As stated in the Introduction, people (human beings) are the cornerstone of every system of control. The attitudes and behaviours of people at every level of the organization – from the Board to senior management down to operational leads – creates the prevailing culture of that organization. How power and authority are exercised, the quality and depth of Board oversight, and place of accountability within the organization generally defines the governance system in operation.

The COSO Framework positions culture and governance under the canopy of what is popularly known as the Control Environment. The framework describes the control environment as the set of standards, processes, and structures that provide the basis for carrying out internal control across the organization.3 Elsewhere, it states that the control environment has a pervasive impact on the overall system of internal control.4

‘The basis for carrying out internal control’ … ‘a pervasive impact on the overall system of internal control’…these are strong statements. In plain terms what it means is this: it doesn’t matter the extent to which control activities are designed and executed, if the control environment is dysfunctional, the organization will hardly live up to the standard of performance it has set for itself – its strategic objectives. Likewise, if the overall production of the orchestra is off (beginner instrumentalists, poorly calibrated instruments, delayed and inconsistent rehearsals, lack of preparation, no respect for the conductor’s instructions, limited understanding of score sheets, poor lighting and a rowdy audience), the performance will certainly be nothing short of a fiasco.   

The Control Environment of an organization is generally reflected by:

  • the history of the organization; its heritage and legacy,
  • what values and belief systems are upheld and adhered to across the organization;
  • what behaviours are deemed dysfunctional or productive, and sanctioned or motivated… on a consistent basis;
  • the place of competence & excellence vs incompetence & mediocrity in the organization; and
  • the priorities demonstrated by leadership (the nebulous tone at the top) and emulated across the organization.
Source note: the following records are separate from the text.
(** [C23] The mode that skips to the next group keeps the order.  Whatever the
    calls of the control stream are (fragments that contradict each other,
    several start and final points) and whatever the application answers, no
    call faults, and the objects and placeholders given to the application
    have strictly increasing (group, object) identifiers: none is given twice
    or after a later one. *)
Theorem skip_mode_increasing `{SL : SplayLaws (Z * Z) quicrq_object_node_compare}
    {Al : Allocator} {A : Type} (fn : A -> object_call -> A * Z) (a : A)
    (calls : list (Z * consumer_call)) :
  malloc_ok sizeof_reassembly_object = true -> Forall (fun c => call_ok c.2) calls ->
  exists x, bridge_run (recording fn) quicrq_subscribe_in_order_skip_to_group_ahead
              (bridge_start (a, [])) calls = Some x /\
    StronglySorted key_lt (object_keys (br_app (bc_bridge x)).2).
Proof.
  intros Hal Hok.
  destruct (bridge_run_keeps (recording fn) quicrq_subscribe_in_order_skip_to_group_ahead
    (bridge_ordered (A := A)) calls (bridge_start (a, [])) Hal) as (x & E & _ & Hx); try done.
  - intros ctx b e. apply ordered_ready.
  - intros b g o Hg Ho []. by split.
  - apply synced_init.
  - split; cbn; try constructor; unfold is_id, two62; lia.
  - exists x. split; [done | apply Hx].
Qed.

(** ** Witnesses *)
Module ConsumerDemo.
Import Demo.
Definition app (n : Z) (c : object_call) : Z * Z := (n + 1, 0).
Definition call_of (f : fragment) : Z * consumer_call :=
  (f_time f, quicrq_media_datagram_ready (f_data f) (f_group f) (f_object f) (f_offset f) (f_delay f)
               (f_flags f) (f_nb_previous f) (f_object_length f) (f_data_length f)).
Lemma demo_call g o offset len :
  0 <= g < 100 -> 0 <= o < 2 -> 0 <= offset -> 0 <= len -> offset + len <= 3 ->
  media_call demo_media (call_of (demo_fragment g o offset len)).
Proof. exact (demo_consistent g o offset len). Qed.
(** The second object first, the first one in two pieces, and the first of the
    next group; then the end. *)
Definition calls : list (Z * consumer_call) :=
  map call_of [demo_fragment 0 1 0 3; demo_fragment 0 0 1 2; demo_fragment 0 0 0 1;
               demo_fragment 1 0 0 3] ++ [(7, quicrq_media_final_object_id 1 2)].
(** The second object of group 1 is lost: group 2 makes the consumer skip. *)
Definition lossy_calls : list (Z * consumer_call) :=
  map call_of [demo_fragment 0 0 0 3; demo_fragment 0 1 0 3; demo_fragment 1 0 0 3;
               demo_fragment 2 1 0 3; demo_fragment 2 0 0 3; demo_fragment 1 1 0 3].
End ConsumerDemo.

Lemma in_order_consumer_delivers_witness :
  (exists x n, bridge_run (Al := Demo.malloc_always) (recording ConsumerDemo.app) quicrq_subscribe_in_order
                 (bridge_start (0, [])) ConsumerDemo.calls = Some x /\
    map given (br_app (bc_bridge x)).2 =
      map (fun i => let k := media_from Demo.demo_media (0, 0) i in
                    Some (k.1, k.2, content Demo.demo_media k)) (seq 0 n) /\
    (forall i, (i < n)%nat -> fully_received Demo.demo_media (call_fragments ConsumerDemo.calls)
                                (media_from Demo.demo_media (0, 0) i)) /\
    ~ fully_received Demo.demo_media (call_fragments ConsumerDemo.calls)
        (media_from Demo.demo_media (0, 0) n)) /\
  option_map (fun x => map given (br_app (bc_bridge x)).2)
    (bridge_run (Al := Demo.malloc_always) (recording ConsumerDemo.app) quicrq_subscribe_in_order
       (bridge_start (0, [])) ConsumerDemo.calls)
  = Some [Some (0, 0, [0; 0; 7]); Some (0, 1, [0; 1; 7]); Some (1, 0, [1; 0; 7])].
Proof.
  split; [| reflexivity].
  apply (in_order_consumer_delivers (Al := Demo.malloc_always) ConsumerDemo.app Demo.demo_media 0
           ConsumerDemo.calls).
  - intros n. exact eq_refl.
  - intros ? ?. exact eq_refl.
  - unfold ConsumerDemo.calls. cbn [map app].
    repeat (apply Forall_cons; split; [first [exact I | apply ConsumerDemo.demo_call; lia] |]).
    by apply Forall_nil.
Defined.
Invariably, discussing the control environment involves asking and answering difficult questions. Culture and governance are often perceived as “soft” topics, discussed in qualitative terms, and their stewardship is rarely approached in a structured and measurable way. Yet, what practical levers can the Board and Senior Management act upon—expediently—to effect meaningful and positive change in the control environment? And how can such actions be monitored and their effectiveness assessed in a disciplined manner? The COSO Framework articulates 10 such levers:

10 COSO Culture levers for action

The Institute of Internal Auditors (IIA) has recently contributed an interesting piece to the culture puzzle: the Topical Requirement on Organizational Behaviour. This guide published in December 2025 provides a structured, evidence-based approach to assessing human behaviour and its influence on governance, risk management and control practices. The Topical Requirement highlights key determinants of organizational behaviour auditors should focus on including: the tone at the top, consequence management, performance incentives, communication and risk-based decision making.  
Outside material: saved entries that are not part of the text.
(* ===== verification/MediaStreamProofs.v ===== *)
(** * Sending a media on a control stream, step by step

    What one call of [quicrq_prepare_to_send_media_to_stream] writes: a frame
    with a fragment of the media that follows what was sent before. *)

From S2P Require Import Prelude Picosplay PicoFrames Media Proto Fragment FragmentProofs FragmentReads.
From S2P Require Import FragmentHistory PublisherContext Congestion Publisher PublisherProofs.
From S2P Require Import MsgBuffer MsgBufferTheorems StreamContext MediaStream.

(** ** Headers and data, written separately *)

(** What is written without a test of the room. *)
Definition emit (data : list Z) : enc := fun _ => Some data.

Lemma parses_assoc {A} e1 e2 e3 (d : dec A) a :
  parses (enc_seq e1 (enc_seq e2 e3)) d a -> parses (enc_seq (enc_seq e1 e2) e3) d a.
Proof.
  intros H room bs rest Hb. apply (H room). rewrite <- Hb. unfold enc_seq.
  destruct (e1 room) as [b1 |]; [| done]. destruct (e2 _) as [b2 |]; [| done].
  rewrite blen_app, Z.sub_add_distr. destruct (e3 _); [| done]. by rewrite (assoc_L (++)).
Qed.

Lemma enc_seq_some e1 e2 room h : enc_seq e1 e2 room = Some h ->
  exists b1 b2, e1 room = Some b1 /\ e2 (room - blen b1) = Some b2 /\ h = b1 ++ b2.
Proof.
  unfold enc_seq. destruct (e1 room) as [b1 |]; [| done].
  destruct (e2 _) as [b2 |] eqn:E; [| done]. intros [= <-]. by exists b1, b2.
Qed.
A strong control environment creates the conditions for effective control, but it does not, by itself, guarantee performance. The true test lies in how well control activities are designed, operated, coordinated, monitored, and continuously improved over time. This brings us to the concept of internal control maturity—the yardstick by which the reliability and effectiveness of a control system can be assessed.

 

The Journey to Internal Control Maturity

To question maturity is to go beyond the broad construct of the control environment and dive deeper into the design, quality, and effectiveness of the system of control. Assessing the maturity of a system of controls ultimately seeks to answer a simple but fundamental question: Does the system of control serve its intended purpose? As established earlier, control systems are a means to an end—not an end in themselves. Their effectiveness is to be judged by their impact on outcomes—on the organization’s ability to consistently achieve its strategic objectives.

Established frameworks provide strong foundations for understanding governance and risk: the IIA’s Quality Assurance and Improvement Program (QAIP) focuses on internal audit quality, the RIMS Risk Maturity Model (RMM) provides structured maturity assessment for risk management, and the COSO 2013 Integrated Framework defines internal control through its components and principles. However, none offers a structured and widely adopted model for assessing internal control maturity across progressive levels.

 

The SG Consultants internal control maturity model

At SG, we have designed a structured approach to assessing internal control maturity, built around three cardinal phases: modelling, evaluation and improvement.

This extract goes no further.